(** X9. When a file that is not up to date is processed with success,
    its record holds the hash of the file, the number of its chunks, its
    extension and its size; the metadata file holds the new metadata;
    [encode] was called once and the clock was read once per chunk and
    once for the record. *)
Theorem process_document_records_file {vector distance : Type}
    (env : Env vector distance) (st st' : Processor vector) (path : string)
    (bytes : list Byte.byte) :
  read_bytes env path = inr bytes →
  up_to_date st (basename path) (md5_hexdigest env bytes) = false →
  process_document env path st = (true, st') →
  ∃ t size,
    extract_text env (lower (splitext_ext (basename path))) path = Some t ∧
    getsize env path = inr size ∧
    let n := length (chunk_text_default t) in
    document_metadata st' =
      <[basename path :=
          doc_record (md5_hexdigest env bytes)
            (lower (splitext_ext (basename path))) (clock st + n) n size]>
        (document_metadata st) ∧
    metadata_file st' = Some (document_metadata st') ∧
    encode_calls st' = S (encode_calls st) ∧
    clock st' = S (clock st + n).
Proof.
  intros Hread Hstale Hrun.
  apply process_document_true in Hrun as (bytes' & Hread' & Hcases).
  rewrite Hread in Hread'. injection Hread' as <-. simpl in Hcases.
  destruct Hcases as [[Hfresh _]|(_ & t & Hext & _ & Hindex)]; [congruence|].
  apply index_document_success in Hindex
    as (embeddings & c & size & _ & _ & Hsize & _ & ->).
  by exists t, size.
Qed.

Lemma process_document_records_file_witness :
  ∃ t size,
    extract_text (shrink_before KeepExisting)
      (lower (splitext_ext (basename "documents/a.txt"))) "documents/a.txt"
      = Some t ∧
    getsize (shrink_before KeepExisting) "documents/a.txt" = inr size ∧
    let n := length (chunk_text_default t) in
    document_metadata (shrink_first_run KeepExisting).2 =
      <[basename "documents/a.txt" :=
          doc_record
            (md5_hexdigest (shrink_before KeepExisting)
               (byte_of_ascii <$> repeat "a"%char 1001))
            (lower (splitext_ext (basename "documents/a.txt")))
            (clock fresh_processor + n) n size]>
        (document_metadata fresh_processor) ∧
    metadata_file (shrink_first_run KeepExisting).2
      = Some (document_metadata (shrink_first_run KeepExisting).2) ∧
    encode_calls (shrink_first_run KeepExisting).2
      = S (encode_calls fresh_processor) ∧
    clock (shrink_first_run KeepExisting).2 = S (clock fresh_processor + n).
Proof.
  apply (process_document_records_file (shrink_before KeepExisting)
           fresh_processor _ "documents/a.txt"); by vm_compute.
Defined.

What needs to be done
Your answer should be the lines above that contain the word "lower", copied out.

Result of the exercise
    extract_text env (lower (splitext_ext (basename path))) path = Some t ∧
            (lower (splitext_ext (basename path))) (clock st + n) n size]>
      (lower (splitext_ext (basename "documents/a.txt"))) "documents/a.txt"
            (lower (splitext_ext (basename "documents/a.txt")))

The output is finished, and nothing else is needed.